Abstract
Background
Lysosomal storage diseases (LSDs) are a group of rare diseases that caused progressive physical dysfunction and organ failure, which significantly affected patients’ quality of life. Enzyme replacement treatments (ERTs) are now acknowledged as the advanced therapies for LSDs while cost millions per patient per year. Previous studies seldom reported the usage of ERTs and disease burden of patients with LSDs in China. The objective of this study was to explore the characteristics and usage of ERTs of patients with the four different LSDs (Gaucher, Fabry, Pompe disease and Mucopolysaccharidosis) in Shanghai and then evaluate the economic burden and quality of life of these patients.
Methods
The study used data extracted from a large survey of living conditions of patients with rare diseases in Shanghai, which was conducted from April to August 2020. A total of 31patients, involving 5, 14, 4 and 8 patients with Gaucher, Fabry, Pompe disease and Mucopolysaccharidosis, respectively, was included in analysis. Descriptive statistics was used to describe the socio-demographic information (age, gender, education and etc.), economic burden caused by LSDs (direct medical and non-medical costs, and indirect cost in 2019), the treatment (usage of drugs) and the patients’ quality of life.
Results
Five Gaucher disease patients in Shanghai used Imiglucerase in 2019, while the other 26 patients with the other three LSDs didn’t receive ERTs.

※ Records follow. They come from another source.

(* ===== verification/Hypercube.v ===== *)
(** Sums over the Boolean cube and over the indices of a table.  A point of the
    cube is the little-endian bit vector of an index, so a weighted sum over the
    cube is a sum over [0 .. 2^n], and the multilinear extension of a table that
    is indexed by integers is an equality-weighted sum of its entries. *)

From S2P Require Import Prelude Checked Field Serialization UniPoly EqPoly Transcript Sumcheck Mle.
Local Open Scope field_scope.

Section sums.
Context {E : Type} `{FieldLaws E}.
Add Ring Ering : (field_ring (E := E)).

Definition sum_of {A} (f : A -> E) (l : list A) : E := fsum (map f l).

Lemma sum_of_cons {A} (f : A -> E) a l : sum_of f (a :: l) = f a + sum_of f l.
Proof. done. Qed.

Lemma sum_of_app {A} (f : A -> E) l1 l2 : sum_of f (l1 ++ l2) = sum_of f l1 + sum_of f l2.
Proof. unfold sum_of. by rewrite map_app, fsum_app. Qed.

Lemma sum_of_ext {A} (f g : A -> E) l : (forall a, a ∈ l -> f a = g a) -> sum_of f l = sum_of g l.
Proof. intros Hfg. unfold sum_of. f_equal. apply map_ext_in. intros a Ha. apply Hfg. by apply list_elem_of_In. Qed.

Lemma sum_of_add {A} (f g : A -> E) l : sum_of (fun a => f a + g a) l = sum_of f l + sum_of g l.
Proof.
  induction l as [|a l IH]; [change (0 = 0 + 0 :> E); ring|]. rewrite !sum_of_cons, IH. ring.
Qed.

Lemma sum_of_scale {A} c (f : A -> E) l : sum_of (fun a => c * f a) l = c * sum_of f l.
Proof. induction l as [|a l IH]; [change (0 = c * 0 :> E); ring|]. rewrite !sum_of_cons, IH. ring. Qed.

Lemma sum_of_zero {A} (l : list A) : sum_of (fun _ => 0) l = 0.
Proof. induction l as [|a l IH]; [done|]. rewrite sum_of_cons, IH. ring. Qed.

Lemma sum_of_swap {A B} (f : A -> B -> E) l m :
  sum_of (fun a => sum_of (f a) m) l = sum_of (fun b => sum_of (fun a => f a b) l) m.
Proof.
  induction l as [|a l IH].
  - change (0 = sum_of (fun _ : B => 0) m :> E). by rewrite sum_of_zero.
  - rewrite sum_of_cons, IH, <-sum_of_add. done.
Qed.

Lemma sum_of_map {A B} (h : A -> B) (f : B -> E) l : sum_of f (map h l) = sum_of (fun a => f (h a)) l.
Proof. unfold sum_of. by rewrite map_map. Qed.

Lemma sum_of_flat_map {A B} (h : A -> list B) (f : B -> E) l :
  sum_of f (flat_map h l) = sum_of (fun a => sum_of f (h a)) l.
Proof. induction l as [|a l IH]; [done|]. cbn [flat_map]. by rewrite sum_of_app, sum_of_cons, IH. Qed.

(** A sum over a longer range of a function that vanishes past [n]. *)
Lemma sum_of_range_cut f n m : (0 <= n <= m)%Z ->
  sum_of (fun i => if (i <? n)%Z then f i else 0) (range m) = sum_of f (range n).
Proof.
  intros Hn. unfold range. replace m with (n + (m - n))%Z by lia. rewrite seqZ_app, sum_of_app by lia.
  rewrite (sum_of_ext _ f), (sum_of_ext _ (fun _ => 0) (seqZ (0 + n) _)), sum_of_zero; [ring|..].
  - intros i Hi%elem_of_seqZ. rewrite (proj2 (Z.ltb_ge i n)) by lia. done.
  - intros i Hi%elem_of_seqZ. rewrite (proj2 (Z.ltb_lt i n)) by lia. done.
Qed.

Lemma sum_of_even_odd (g : Z -> E) m : (0 <= m)%Z ->
  sum_of g (range (2 * m)) = sum_of (fun j => g (2 * j)%Z + g (2 * j + 1)%Z) (range m).
Proof.
  intros Hm. pattern m. apply natlike_ind; [done| |done]. intros x Hx IH.
  replace (2 * Z.succ x)%Z with (2 * x + 1 + 1)%Z by lia. unfold Z.succ. rewrite !range_S, !sum_of_app, IH by lia.
  unfold sum_of. cbn [map]. rewrite !fsum_cons. change (fsum []) with (0 : E). ring.
Qed.
End sums.

(** * The cube and the indices *)

Section cube.
Context {E : Type} `{FieldLaws E}.
Add Ring Ering2 : (field_ring (E := E)).

(** The product of the weights an index selects. *)
Fixpoint weight_at (ws : list (E * E)) (i : Z) : E :=
  match ws with [] => 1 | (a, b) :: ws => (if Z.odd i then b else a) * weight_at ws (i / 2) end.

Lemma wsum_index ws (f : list E -> E) p :
  wsum ws f p = sum_of (fun i => weight_at ws i * f (p ++ bits_of (length ws) i)) (range (2 ^ len ws)).
Proof.
  revert p; induction ws as [|[a b] ws IH]; intros p; cbn [wsum].
  - change (range (2 ^ len [])) with [0%Z]. unfold sum_of. cbn [map weight_at]. rewrite fsum_cons.
    change (bits_of (length []) 0) with (@nil E). rewrite app_nil_r. change (fsum []) with (0 : E). ring.
  - rewrite len_cons, Z.pow_add_r, Z.pow_1_r, Z.mul_comm by (pose proof (len_nonneg ws); lia).
    rewrite sum_of_even_odd by (apply Z.pow_nonneg; lia). rewrite !IH, <-!sum_of_scale, <-sum_of_add.
    apply sum_of_ext. intros j _. cbn [weight_at length]. rewrite !bits_of_S.
    replace (Z.odd (2 * j)) with false by (rewrite Z.odd_mul; done).
    replace (Z.odd (2 * j + 1)) with true by (rewrite Z.odd_add, Z.odd_mul; done).
    replace (2 * j / 2)%Z with j by div_lia. replace ((2 * j + 1) / 2)%Z with j by div_lia.
    rewrite <-!app_assoc. cbn [app]. ring.
Qed.

Lemma weight_at_eq r i : weight_at (eq_weights r) i = eq_at r i.
Proof. revert i; induction r as [|c r IH]; intros i; cbn [eq_weights map weight_at eq_at]; [done|]. fold (eq_weights r). by rewrite IH. Qed.

Lemma weight_at_plain n i : weight_at (plain_weights n) i = 1.
Proof.
  revert i; induction n as [|n IH]; intros i; cbn [plain_weights replicate weight_at]; [done|].
  fold (plain_weights n). rewrite IH. destruct (Z.odd i); ring.
Qed.

(** The index of a point of the cube. *)
Fixpoint index_of (x : list E) : Z :=
  match x with [] => 0%Z | b :: x => ((if feqb b (0 : E)%F then 0 else 1) + 2 * index_of x)%Z end.

Lemma index_of_bits n i : (0 <= i < 2 ^ Z.of_nat n)%Z -> index_of (bits_of n i) = i.
Proof.
  revert i; induction n as [|n IH]; intros i Hi; [change (0 = i)%Z; change (2 ^ Z.of_nat 0)%Z with 1%Z in Hi; lia|].
  rewrite Nat2Z.inj_succ, Z.pow_succ_r in Hi by lia. rewrite bits_of_S. cbn [index_of]. rewrite IH by div_lia.
  pose proof (Z_div_mod_eq_full i 2) as Hd. rewrite Zmod_odd in Hd.
  destruct (Z.odd i).
  - rewrite (proj2 (feqb_neq (1 : E) 0)) by apply fone_neq_zero. lia.
  - rewrite (proj2 (feqb_spec (0 : E) 0)) by done. lia.
Qed.

(** The extension of an integer-indexed table. *)
Definition table_mle (g : Z -> E) (r : list E) : E := mle (fun x => g (index_of x)) r.

Lemma table_mle_sum g r : table_mle g r = sum_of (fun i => eq_at r i * g i) (range (2 ^ len r)).
Proof.
  unfold table_mle, mle. rewrite wsum_index.
  replace (len (eq_weights r)) with (len r) by (unfold len; by rewrite length_eq_weights).
  apply sum_of_ext. intros i Hi%elem_of_range. rewrite weight_at_eq, length_eq_weights. cbn [app].
  by rewrite index_of_bits.
Qed.

(** The sum of a function that depends on the index over the whole cube. *)
Lemma plain_sum n (f : list E -> E) (g : Z -> E) :
  (forall x, cube n x -> f x = g (index_of x)) ->
  wsum (plain_weights n) f [] = sum_of g (range (2 ^ Z.of_nat n)).
Proof.
  intros Hfg. assert (Hlen : length (plain_weights (E := E) n) = n) by apply length_replicate.
  rewrite (wsum_cube_ext _ f (fun x => g (index_of x))) by (intros xs; rewrite Hlen; apply Hfg).
  rewrite wsum_index. unfold len. rewrite Hlen. apply sum_of_ext. intros i Hi%elem_of_range.
  rewrite weight_at_plain. cbn [app]. rewrite index_of_bits by done. ring.
Qed.

(** [prefix_sum] is the extension of the indicator of the prefix. *)
Definition below (k : Z) (i : Z) : E := if (i <? k)%Z then 1 else 0.

Lemma prefix_sum_mle r k v : (0 <= k)%Z -> EqPolynomial.prefix_sum r k = Ok v ->
  (k <= 2 ^ len r)%Z /\ v = table_mle (below k) r.
Proof.
  intros Hk. rewrite prefix_sum_spec by done. destruct (Z.ltb_spec (len r) 64); [|done].
  destruct (Z.leb_spec k (2 ^ len r)) as [Hle|]; [|done]. intros [= <-]. split; [done|].
  rewrite <-take_eqt by lia. rewrite table_mle_sum.
  change (fsum (map (eq_at r) (range k))) with (sum_of (eq_at r) (range k)).
  rewrite <-(sum_of_range_cut (eq_at r) k (2 ^ len r)) by lia. apply sum_of_ext. intros i _.
  unfold below. destruct (i <? k)%Z; ring.
Qed.

(** ** The equality polynomial as a factor *)

Fixpoint eq_value (tau x : list E) : E :=
  match tau, x with
  | t :: tau, b :: x => (t * b + (1 - t) * (1 - b)) * eq_value tau x
  | _, _ => 1
  end.

Lemma eq_mle_value tau x : length tau = length x -> EqPolynomial.mle tau x = Ok (eq_value tau x).
Proof.
  intros Hl. unfold EqPolynomial.mle, len. rewrite Hl, Z.eqb_refl. cbn [negb]. f_equal. rewrite fold_mul_fprod.
  assert (Hg : fprod (map (fun '(x_i, y_i) => x_i * y_i + (1 - x_i) * (1 - y_i)) (zip tau x)) = eq_value tau x); [|rewrite Hg; ring].
  revert x Hl. induction tau as [|t tau IH]; intros [|b x] Hl; try done. cbn [zip zip_with map eq_value].
  rewrite fprod_cons, IH by (cbn in Hl; lia). done.
Qed.

(** Summing with the factor is summing with the weights. *)
Lemma wsum_eq_factor tau (g : list E -> E) p :
  wsum (plain_weights (length tau)) (fun x => eq_value tau (drop (length p) x) * g x) p = wsum (eq_weights tau) g p.
Proof.
  revert p; induction tau as [|t tau IH]; intros p.
  - cbn [length plain_weights replicate eq_weights map wsum]. rewrite drop_all. cbn [eq_value]. ring.
  - cbn [length plain_weights replicate eq_weights map wsum]. fold (plain_weights (E := E) (length tau)). fold (eq_weights tau).
    assert (Hb : forall b, wsum (plain_weights (length tau)) (fun x => eq_value (t :: tau) (drop (length p) x) * g x) (p ++ [b])
      = (t * b + (1 - t) * (1 - b)) * wsum (eq_weights tau) g (p ++ [b])).
    { intros b. rewrite <-IH, <-wsum_mul. apply wsum_cube_ext. intros xs _. rewrite <-app_assoc. cbn [app].
      rewrite drop_app_length, length_app. cbn [length eq_value].
      replace (drop (length p + 1) (p ++ b :: xs)) with xs; [ring|].
      replace (p ++ b :: xs) with ((p ++ [b]) ++ xs) by (by rewrite <-app_assoc).
      rewrite drop_app_length'; [done|]. by rewrite length_app. }
    rewrite !Hb. ring.
Qed.

Lemma eq_value_affine tau p xs : affine (fun x => eq_value tau (p ++ x :: xs)).
Proof.
  revert tau; induction p as [|y p IH]; intros [|t tau]; cbn [app eq_value]; try (exists 1, 0; intros x; ring).
  - exists ((1 - t) * eq_value tau xs), ((t - (1 - t)) * eq_value tau xs). intros x. ring.
  - destruct (IH tau) as (a & b & Hab). exists ((t * y + (1 - t) * (1 - y)) * a), ((t * y + (1 - t) * (1 - y)) * b).
    intros x. rewrite Hab. ring.
Qed.

(** ** Affine functions *)

Lemma affine_const c : affine (fun _ : E => c).
Proof. exists c, 0. intros x. ring. Qed.

Lemma affine_sum {A} (f : A -> E -> E) l : (forall a, affine (f a)) -> affine (fun x => sum_of (fun a => f a x) l).
Proof.
  intros Hf. induction l as [|a l (u & v & IH)]; [exact (affine_const 0)|]. destruct (Hf a) as (u' & v' & Ha).
  exists (u' + u), (v' + v). intros x. rewrite sum_of_cons, Ha, IH. ring.
Qed.

Lemma affine_combine a b f g : affine f -> affine g -> affine (fun x => a * f x + b * g x).
Proof.
  intros (u & v & Hf) (u' & v' & Hg). exists (a * u + b * u'), (a * v + b * v'). intros x. rewrite Hf, Hg. ring.
Qed.

Lemma poly_in_times d f g : affine f -> poly_in d g -> poly_in (S d) (fun x => f x * g x).
Proof.
  intros (u & v & Hf) Hg. eapply poly_in_ext; [|exact (poly_in_linear d u v g Hg)]. intros x. cbn beta. by rewrite Hf.
Qed.

Lemma poly_in_sum {A} d (f : A -> E -> E) l : (forall a, poly_in d (f a)) -> poly_in d (fun x => sum_of (fun a => f a x) l).
Proof.
  intros Hf. induction l as [|a l IH].
  - eapply poly_in_ext; [|apply (poly_in_const d 0)]. done.
  - eapply poly_in_ext; [|exact (poly_in_add d _ _ (Hf a) IH)]. done.
Qed.
End cube.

The total health expenditure of Gaucher disease patients was 2,273,000CNY on average mainly resulted by the high cost of Imiglucerase. The total health expenditure of the other 26 patients was 37,765CNY on average. The average total disease burdens of Gaucher disease patients and the patients with the other three LSDs were 164,301CNY and 58,352CNY, respectively. The mean EQ-VAS score of GD patients was 76.4 ± 15.5, which was higher than that of the other three LSDs. All the patients with LSDs in this study reported poor quality of life, which was significantly worse than the Chinese general population.
Conclusion
Few patients with LSDs in Shanghai could have access to available ERTs without a high reimbursement level. Though the cost-sharing mechanism of basic medical insurance, charity fund and patients had been explored for Gaucher disease in Shanghai, the Out-of-pocket part still laid a heavy economic burden on the patients and their families. The scope of drug reimbursement list and the reimbursement level should be further expanded and raised to help improve the quality of life of patients with LSDs.